• [Extracted records]:
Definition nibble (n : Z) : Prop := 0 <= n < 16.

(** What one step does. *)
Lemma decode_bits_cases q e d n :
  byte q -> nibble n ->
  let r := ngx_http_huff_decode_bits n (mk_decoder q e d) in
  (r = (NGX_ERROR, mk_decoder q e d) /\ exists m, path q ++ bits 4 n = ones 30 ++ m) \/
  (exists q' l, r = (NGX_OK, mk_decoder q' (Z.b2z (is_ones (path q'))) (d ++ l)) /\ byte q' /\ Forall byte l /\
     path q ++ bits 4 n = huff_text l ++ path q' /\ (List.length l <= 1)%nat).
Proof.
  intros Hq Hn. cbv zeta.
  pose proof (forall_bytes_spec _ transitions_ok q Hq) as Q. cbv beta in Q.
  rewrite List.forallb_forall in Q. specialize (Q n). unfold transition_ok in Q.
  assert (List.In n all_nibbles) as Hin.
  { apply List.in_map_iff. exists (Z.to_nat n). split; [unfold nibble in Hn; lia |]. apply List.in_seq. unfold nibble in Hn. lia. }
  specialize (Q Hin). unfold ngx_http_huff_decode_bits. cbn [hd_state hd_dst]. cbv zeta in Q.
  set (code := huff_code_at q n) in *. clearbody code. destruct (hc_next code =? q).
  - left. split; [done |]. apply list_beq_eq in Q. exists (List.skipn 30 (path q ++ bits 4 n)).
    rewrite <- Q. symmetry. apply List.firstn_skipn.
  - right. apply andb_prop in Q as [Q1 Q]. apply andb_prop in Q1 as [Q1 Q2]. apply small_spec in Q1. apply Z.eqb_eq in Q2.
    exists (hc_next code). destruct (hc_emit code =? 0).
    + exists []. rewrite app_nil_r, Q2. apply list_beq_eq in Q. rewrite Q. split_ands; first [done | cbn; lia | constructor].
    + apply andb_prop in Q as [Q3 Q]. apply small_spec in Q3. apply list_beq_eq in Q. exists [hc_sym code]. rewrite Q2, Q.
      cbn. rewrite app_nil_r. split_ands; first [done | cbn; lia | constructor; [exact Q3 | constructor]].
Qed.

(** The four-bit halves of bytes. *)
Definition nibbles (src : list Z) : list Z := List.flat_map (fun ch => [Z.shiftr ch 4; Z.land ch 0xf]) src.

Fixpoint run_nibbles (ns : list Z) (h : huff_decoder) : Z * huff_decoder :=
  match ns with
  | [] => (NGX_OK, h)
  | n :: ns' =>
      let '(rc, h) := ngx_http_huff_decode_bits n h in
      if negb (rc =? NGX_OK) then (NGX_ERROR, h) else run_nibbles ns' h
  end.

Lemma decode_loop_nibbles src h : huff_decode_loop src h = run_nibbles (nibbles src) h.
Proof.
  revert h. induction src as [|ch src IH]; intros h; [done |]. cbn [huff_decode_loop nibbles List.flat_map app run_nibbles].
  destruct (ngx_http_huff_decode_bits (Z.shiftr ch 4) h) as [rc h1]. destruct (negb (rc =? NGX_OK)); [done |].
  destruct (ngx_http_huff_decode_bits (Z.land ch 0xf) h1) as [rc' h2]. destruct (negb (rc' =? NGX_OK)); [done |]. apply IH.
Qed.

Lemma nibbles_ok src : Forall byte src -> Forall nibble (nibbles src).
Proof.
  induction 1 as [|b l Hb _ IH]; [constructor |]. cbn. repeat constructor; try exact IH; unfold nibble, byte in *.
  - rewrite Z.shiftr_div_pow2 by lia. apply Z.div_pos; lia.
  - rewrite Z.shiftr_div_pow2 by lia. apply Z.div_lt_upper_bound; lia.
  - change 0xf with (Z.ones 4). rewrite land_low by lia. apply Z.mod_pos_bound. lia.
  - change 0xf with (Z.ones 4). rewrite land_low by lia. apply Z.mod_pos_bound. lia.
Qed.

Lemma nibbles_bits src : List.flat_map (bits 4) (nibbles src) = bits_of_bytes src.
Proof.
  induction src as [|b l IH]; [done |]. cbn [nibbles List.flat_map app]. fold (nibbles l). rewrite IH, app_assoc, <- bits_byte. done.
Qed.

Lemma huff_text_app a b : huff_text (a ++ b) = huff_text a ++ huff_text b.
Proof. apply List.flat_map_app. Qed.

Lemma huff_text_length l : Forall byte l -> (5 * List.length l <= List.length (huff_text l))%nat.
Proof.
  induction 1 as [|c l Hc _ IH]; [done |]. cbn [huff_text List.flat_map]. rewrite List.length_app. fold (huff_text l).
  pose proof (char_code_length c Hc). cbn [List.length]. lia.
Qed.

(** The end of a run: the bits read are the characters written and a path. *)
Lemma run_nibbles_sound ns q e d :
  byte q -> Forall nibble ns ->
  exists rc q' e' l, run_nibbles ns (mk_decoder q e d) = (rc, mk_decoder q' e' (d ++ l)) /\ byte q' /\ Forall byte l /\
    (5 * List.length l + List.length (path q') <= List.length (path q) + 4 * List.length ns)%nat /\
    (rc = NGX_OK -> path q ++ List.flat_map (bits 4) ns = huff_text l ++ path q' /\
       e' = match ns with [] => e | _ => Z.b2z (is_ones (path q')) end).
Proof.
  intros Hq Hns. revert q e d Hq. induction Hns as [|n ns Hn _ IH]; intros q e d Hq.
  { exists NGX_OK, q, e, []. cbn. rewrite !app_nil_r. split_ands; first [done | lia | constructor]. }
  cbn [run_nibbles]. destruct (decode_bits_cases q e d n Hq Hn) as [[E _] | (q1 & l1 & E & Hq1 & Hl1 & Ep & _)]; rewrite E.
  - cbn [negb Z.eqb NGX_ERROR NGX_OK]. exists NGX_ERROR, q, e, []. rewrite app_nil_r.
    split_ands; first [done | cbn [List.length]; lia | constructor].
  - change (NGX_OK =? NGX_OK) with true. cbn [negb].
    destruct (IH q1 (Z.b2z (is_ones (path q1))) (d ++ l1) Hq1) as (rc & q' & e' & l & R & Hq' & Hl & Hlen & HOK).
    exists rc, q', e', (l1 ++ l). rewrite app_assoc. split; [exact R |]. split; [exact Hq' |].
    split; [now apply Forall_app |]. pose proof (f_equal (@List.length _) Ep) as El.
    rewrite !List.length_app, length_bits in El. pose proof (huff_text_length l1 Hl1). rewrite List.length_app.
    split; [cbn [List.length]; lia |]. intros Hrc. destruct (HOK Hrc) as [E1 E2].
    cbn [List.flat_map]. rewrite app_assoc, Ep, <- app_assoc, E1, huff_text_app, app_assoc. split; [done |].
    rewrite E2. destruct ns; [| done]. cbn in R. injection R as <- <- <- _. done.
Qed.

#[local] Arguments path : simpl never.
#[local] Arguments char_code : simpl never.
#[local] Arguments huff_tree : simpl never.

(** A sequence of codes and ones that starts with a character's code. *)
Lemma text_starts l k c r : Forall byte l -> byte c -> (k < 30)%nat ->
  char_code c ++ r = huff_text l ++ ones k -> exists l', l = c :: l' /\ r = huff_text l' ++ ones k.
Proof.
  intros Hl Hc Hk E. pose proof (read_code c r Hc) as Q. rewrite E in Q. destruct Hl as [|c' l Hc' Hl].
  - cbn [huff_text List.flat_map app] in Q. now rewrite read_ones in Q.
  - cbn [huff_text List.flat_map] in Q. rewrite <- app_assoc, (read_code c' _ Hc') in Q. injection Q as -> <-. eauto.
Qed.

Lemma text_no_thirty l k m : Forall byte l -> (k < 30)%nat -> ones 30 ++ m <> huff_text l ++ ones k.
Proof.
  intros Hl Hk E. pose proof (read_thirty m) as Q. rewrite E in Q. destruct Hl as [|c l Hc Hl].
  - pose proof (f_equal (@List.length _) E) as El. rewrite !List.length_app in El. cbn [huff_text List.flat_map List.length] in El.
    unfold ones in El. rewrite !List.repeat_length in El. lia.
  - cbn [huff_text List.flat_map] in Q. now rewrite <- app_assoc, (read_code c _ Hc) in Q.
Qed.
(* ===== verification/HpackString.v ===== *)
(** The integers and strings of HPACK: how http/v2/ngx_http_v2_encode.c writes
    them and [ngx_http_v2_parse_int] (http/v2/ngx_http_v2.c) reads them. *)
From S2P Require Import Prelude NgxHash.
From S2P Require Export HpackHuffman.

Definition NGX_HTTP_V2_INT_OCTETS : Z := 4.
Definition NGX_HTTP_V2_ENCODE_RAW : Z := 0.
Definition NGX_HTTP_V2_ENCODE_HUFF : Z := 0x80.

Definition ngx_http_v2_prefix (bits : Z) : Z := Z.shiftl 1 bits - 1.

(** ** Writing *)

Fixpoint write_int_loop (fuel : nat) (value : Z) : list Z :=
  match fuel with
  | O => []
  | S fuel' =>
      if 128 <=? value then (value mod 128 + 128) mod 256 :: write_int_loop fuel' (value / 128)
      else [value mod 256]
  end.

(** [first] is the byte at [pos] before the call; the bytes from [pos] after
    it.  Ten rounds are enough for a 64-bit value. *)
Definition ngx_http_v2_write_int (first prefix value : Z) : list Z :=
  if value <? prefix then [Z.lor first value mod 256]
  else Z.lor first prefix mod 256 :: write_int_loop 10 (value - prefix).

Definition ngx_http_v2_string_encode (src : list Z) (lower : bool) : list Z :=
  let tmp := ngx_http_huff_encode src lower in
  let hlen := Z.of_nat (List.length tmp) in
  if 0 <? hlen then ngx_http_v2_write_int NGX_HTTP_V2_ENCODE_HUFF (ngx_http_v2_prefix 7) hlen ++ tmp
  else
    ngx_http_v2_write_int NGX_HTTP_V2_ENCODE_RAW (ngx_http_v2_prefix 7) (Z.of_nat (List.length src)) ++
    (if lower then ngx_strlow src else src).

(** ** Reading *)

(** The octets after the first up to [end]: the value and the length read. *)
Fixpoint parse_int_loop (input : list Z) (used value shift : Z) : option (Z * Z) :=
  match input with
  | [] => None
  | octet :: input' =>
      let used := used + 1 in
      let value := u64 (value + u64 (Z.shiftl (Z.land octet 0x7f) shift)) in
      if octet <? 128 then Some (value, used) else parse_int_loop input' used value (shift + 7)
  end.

• [Task details]: Please copy exactly the lines from the first line of the records above through the line containing "assert (List.In n all_nibbles) as Hin.", including both, and nothing more.

• [Answer box]:
Definition nibble (n : Z) : Prop := 0 <= n < 16.

(** What one step does. *)
Lemma decode_bits_cases q e d n :
  byte q -> nibble n ->
  let r := ngx_http_huff_decode_bits n (mk_decoder q e d) in
  (r = (NGX_ERROR, mk_decoder q e d) /\ exists m, path q ++ bits 4 n = ones 30 ++ m) \/
  (exists q' l, r = (NGX_OK, mk_decoder q' (Z.b2z (is_ones (path q'))) (d ++ l)) /\ byte q' /\ Forall byte l /\
     path q ++ bits 4 n = huff_text l ++ path q' /\ (List.length l <= 1)%nat).
Proof.
  intros Hq Hn. cbv zeta.
  pose proof (forall_bytes_spec _ transitions_ok q Hq) as Q. cbv beta in Q.
  rewrite List.forallb_forall in Q. specialize (Q n). unfold transition_ok in Q.
  assert (List.In n all_nibbles) as Hin.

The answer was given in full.